This article was adapted and reprinted with permission from Michigan State University Extension, Michigan State University’s statewide outreach organization.
More than 50 million jobless workers in the United States have filed for unemployment due to COVID-19, the infectious disease caused by novel coronavirus. For some, this is the first time they’re dealing with unexpected unemployment. When it comes to financial fears, paying for daily living expenses and debt often tops the list of anxieties. Debt is often another major stress point in households, whether dealing with credit card debt, student loan debt, or concerns about losing a home or car. To soothe some of the worry and anxieties, experts recommend focusing on things you can control.
First, determine the amount of money you will have at the beginning of your unemployment. Will you receive severance pay or pay for unused sick or vacation time? Have you acquired any savings? Will you receive a stimulus check from the federal government and if yes, how much? In other words, identify any income and assets and add them up.
Next, review your expenses. What is the minimum amount needed to survive? This is the time to scrutinize all expenses. Decide what can be eliminated, replaced or reduced. If you have federal student loans, those payments have been suspended until September 30, 2020. Prioritizing your bills is extremely important. Your top goals should be keeping a roof over your head, food on the table, functioning utilities, and prescription medication.
Will you be eligible to receive unemployment benefits (including up to $600 per week federal in addition to the state amount) and food benefits? There may be programs to help pay utilities, mortgage, childcare, and prescriptions. Call 211 or check with your unemployment office to find resources that will help you.

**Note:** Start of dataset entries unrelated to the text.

(** C3: [Shutdown] leaves nothing behind.  In every interleaving, a client
    that is closed has no session, no queued and no pending call; and once its
    threads are gone, every call it ever accepted has been answered. *)
Theorem shutdown_answers_every_call cfg :
  reachable cfg -> cl_control (cf_state cfg) = ApiClosed ->
  cl_submitQueue (cf_state cfg) = [] /\ cl_store (cf_state cfg) = ∅ /\ Valid (cl_session (cf_state cfg)) = false /\
  (cf_pool cfg = [] -> ids_fit (cf_state cfg) -> forall f, f ∈ cf_calls cfg -> ready f (cf_state cfg)).
Proof.
  intros Hr Hcl. destruct (reachable_drained cfg Hr Hcl) as (_ & Hv & Hs & Hq).
  split; [done|]. split; [done|]. split; [done|]. intros Hp Hfit f Hf.
  destruct (reachable_calls cfg Hr) as (ls & Hls & kvs & Hm & Ht). rewrite Hp in Hls. apply Forall2_nil_inv_l in Hls as ->.
  apply Forall2_nil_inv_l in Hm as ->. destruct (tracked_all _ _ _ _ Ht f Hfit) as [?|(id & [(s & Hin & _)|(p & Hin & _)])].
  - split; [done|apply not_elem_of_nil].
  - done.
  - rewrite Hq in Hin. by apply not_elem_of_nil in Hin.
  - rewrite Hs, lookup_empty in Hin. done.
Qed.

End Together.
(* ===== verification/ClientSpec.v ===== *)
(** * The client: what its operations do

    The effect of the death of the engine, of timeouts, replies, pushes and
    stale events on the calls, and the wait for the end of a cooldown. *)

From Stdlib Require Import Lia.
From S2P Require Import Prelude Machine Threads Pool Types ShmLayout Ring FilePayload EventFd Os Platform Session SessionRings.
From S2P Require Import ClientState ClientRecovery ClientCore ClientWorkers ClientConfig ClientFutures.
From S2P Require Import ClientCalls ClientTotal ClientLive ClientInvariant.
#[local] Open Scope machine_scope.

Section Effects.
Context {PF : Platform} {CE : ClientEnv}.

(** ** Resolving futures *)

(** [ResolveState] as a function of the table of futures. *)
Definition settle (f : future_id) (r : RpcReply) (fs : list (option RpcReply)) : list (option RpcReply) :=
  match fs !! f with Some None => <[f := Some r]> fs | _ => fs end.

Definition settle_all (l : list future_id) (r : RpcReply) (fs : list (option RpcReply)) : list (option RpcReply) :=
  fold_left (fun fs f => settle f r fs) l fs.

Lemma settle_lookup f r fs g :
  settle f r fs !! g = match fs !! g with Some None => if decide (g = f) then Some (Some r) else Some None | x => x end.
Proof.
  unfold settle. destruct (fs !! f) as [[q|]|] eqn:E.
  - destruct (fs !! g) as [[|]|] eqn:Eg; try done. case_decide; [subst; congruence|done].
  - destruct (decide (g = f)) as [->|Hne].
    + rewrite E, list_lookup_insert_eq by (by eapply lookup_lt_Some). done.
    + rewrite list_lookup_insert_ne by done. by destruct (fs !! g) as [[|]|].
  - destruct (fs !! g) as [[|]|] eqn:Eg; try done. case_decide; [subst; congruence|done].
Qed.

Lemma settle_all_lookup l r fs g :
  settle_all l r fs !! g =
    match fs !! g with Some None => if decide (g ∈ l) then Some (Some r) else Some None | x => x end.
Proof.
  revert fs. induction l as [|f l IH]; intros fs; cbn.
  - by destruct (fs !! g) as [[|]|].
  - fold (settle_all l r (settle f r fs)). rewrite IH, settle_lookup. destruct (fs !! g) as [[|]|]; try done.
    destruct (decide (g = f)) as [->|Hne]; [by rewrite decide_True by set_solver|].
    destruct (decide (g ∈ l)); [by rewrite decide_True by set_solver|by rewrite decide_False by set_solver].
Qed.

Don’t forget to factor in health care. You have a few options from which to decide:
- Continue with the coverage offered by your employer via COBRA
- Go with a private insurer
- Investigate the Affordable Care Act Marketplace
- Research Medicaid coverage
Another important task is to contact your creditors. You should contact them as soon as possible, especially if you are concerned about continuing to make your payments. They are usually willing to work out a payment plan. It is critical that you follow through with the new plan once you have committed to it. Contact a certified Housing Counseling Agency, if you suspect that you will not be able to sustain your mortgage payments.

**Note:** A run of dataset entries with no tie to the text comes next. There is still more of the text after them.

(* ===== verification/VesRules.v ===== *)
(** * Sample rules

    virus_executor_service/src/ves/ves_sample_rules.cpp: what a scan of a
    sample path does. *)

From Stdlib Require Import Lia String Ascii.
From S2P Require Import Prelude.

Record SampleBehavior : Type := {
  sb_threatLevel : Z;
  sb_sleepMs : Z;
  sb_shouldCrash : bool;
}.

Definition MAX_SLEEP_MS : Z := 5000.

Definition isdigit (c : ascii) : bool := (48 <=? Z.of_N (N_of_ascii c)) && (Z.of_N (N_of_ascii c) <=? 57).

(** [static_cast<uint32_t>(c - '0')]. *)
Definition digit (c : ascii) : Z := Z.of_N (N_of_ascii c) - 48.

(** The loop of [ParseSleepMs]; [ms] is a [uint32_t]. *)
Fixpoint parse_loop (s : string) (ms : Z) : Z :=
  match s with
  | EmptyString => ms
  | String c s => if isdigit c then parse_loop s (u32 (ms * 10 + digit c)) else ms
  end.

(** The part of [path] from index [pos] on. *)
Definition suffix (pos : nat) (path : string) : string := substring pos (String.length path - pos) path.

Definition ParseSleepMs (path : string) : Z :=
  match String.index 0 "sleep" path with
  | None => 0
  | Some pos =>
      match suffix (pos + String.length "sleep") path with
      | EmptyString => 0
      | String c rest as s => if negb (isdigit c) then 0 else Z.min (parse_loop s 0) MAX_SLEEP_MS
      end
  end.

(** [path.find(key) != std::string::npos]. *)
Definition contains (key path : string) : bool := if String.index 0 key path then true else false.

Definition EvaluateSamplePath (path : string) : SampleBehavior :=
  let sleepMs := ParseSleepMs path in
  {| sb_threatLevel := if contains "virus" path || contains "eicar" path || (0 <? sleepMs) then 1 else 0;
     sb_sleepMs := sleepMs;
     sb_shouldCrash := contains "crash" path |}.

(** ** The number of milliseconds *)

(** The number written by the leading digits of [s], after [ms]. *)
Fixpoint leading_number (s : string) (ms : Z) : Z :=
  match s with
  | EmptyString => ms
  | String c s => if isdigit c then leading_number s (ms * 10 + digit c) else ms
  end.

Lemma digit_range c : isdigit c = true -> 0 <= digit c <= 9.
Proof. unfold isdigit, digit. intros Hc. bool_to_prop. lia. Qed.

Lemma parse_loop_wraps s ms : parse_loop s (u32 ms) = u32 (leading_number s ms).
Proof.
  revert ms. induction s as [|c s IH]; intros ms; [done|]. cbn. destruct (isdigit c); [|done]. rewrite <- IH. f_equal.
  unfold u32. by rewrite <- (Zplus_mod_idemp_l (ms * 10)), <- (Zmult_mod_idemp_l ms), Zplus_mod_idemp_l.
Qed.

Lemma leading_number_nonneg s ms : 0 <= ms -> 0 <= leading_number s ms.
Proof.
  revert ms. induction s as [|c s IH]; intros ms Hm; [done|]. cbn. destruct (isdigit c) eqn:E; [|done].
  apply IH. pose proof (digit_range c E). lia.
Qed.

(** What a path asks for: the number after the first "sleep", if there is one. *)
Definition requested_sleep (path : string) : Z :=
  match String.index 0 "sleep" path with
  | None => 0
  | Some pos => leading_number (suffix (pos + 5) path) 0
  end.

Lemma ParseSleepMs_eq path : ParseSleepMs path = Z.min (u32 (requested_sleep path)) MAX_SLEEP_MS.
Proof.
  unfold ParseSleepMs, requested_sleep. destruct (String.index 0 "sleep" path) as [pos|]; [|done]. cbn [String.length].
  destruct (suffix (pos + 5) path) as [|c rest] eqn:E; [done|]. destruct (isdigit c) eqn:Ec; cbn [negb].
  - rewrite <- (parse_loop_wraps (String c rest) 0). done.
  - cbn. by rewrite Ec.
Qed.

(** A scan never sleeps longer than five seconds; it sleeps as long as
    the path asks for, up to that limit, when the number fits 32 bits, and
    then a path that asks for a sleep is reported as a threat.  Larger numbers
    are taken modulo 2^32: a path that asks for a multiple of it is not slept
    on, and is a threat only for its name, although every sample with a sleep
    is meant to be one. *)
Theorem sample_sleep_bounded path :
  0 <= sb_sleepMs (EvaluateSamplePath path) <= MAX_SLEEP_MS /\
  (requested_sleep path < 2 ^ 32 ->
   sb_sleepMs (EvaluateSamplePath path) = Z.min (requested_sleep path) MAX_SLEEP_MS /\
   (0 < requested_sleep path -> sb_threatLevel (EvaluateSamplePath path) = 1)) /\
  ((2 ^ 32 | requested_sleep path) ->
   sb_sleepMs (EvaluateSamplePath path) = 0 /\
   (sb_threatLevel (EvaluateSamplePath path) = 1 <-> contains "virus" path || contains "eicar" path = true)).
Proof.
  cbn. rewrite ParseSleepMs_eq. pose proof (u32_range (requested_sleep path)) as Hr. unfold is_u32 in Hr.
  assert (Hn : 0 <= requested_sleep path).
  { unfold requested_sleep. destruct (String.index _ _ _); [|done]. by apply leading_number_nonneg. }
  unfold MAX_SLEEP_MS. split; [lia|]. split.
  - intros Hs. rewrite u32_id by (split; lia). split; [done|].
    intros Hp. rewrite (proj2 (Z.ltb_lt 0 _)) by lia. by rewrite orb_true_r.
  - intros Hd. unfold u32 in *. rewrite (Znumtheory.Zdivide_mod _ _ Hd). split; [done|]. cbn.
    rewrite orb_false_r. by destruct (contains "virus" path || contains "eicar" path).
Qed.

Example sleep_wraps :
  requested_sleep "/data/sleep4294967296" = 2 ^ 32 /\
  EvaluateSamplePath "/data/sleep4294967296" = {| sb_threatLevel := 0; sb_sleepMs := 0; sb_shouldCrash := false |}.
Proof. split; reflexivity. Qed.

This is also an opportune time to obtain a free copy of your credit report. This will give you a clear picture of who your creditors are and give you a chance to clean up any inaccuracies.
A crisis is, by definition, a very troubling time, and many are tempted to avoid thinking about the impact it’s having on their lives. Financial strains can feel particularly hopeless when a family’s income has been cut off, with no end in sight. But there is hope—you can control and reduce the stress of a financial crunch by being proactive and following these steps as you assess your situation and make a plan to move forward.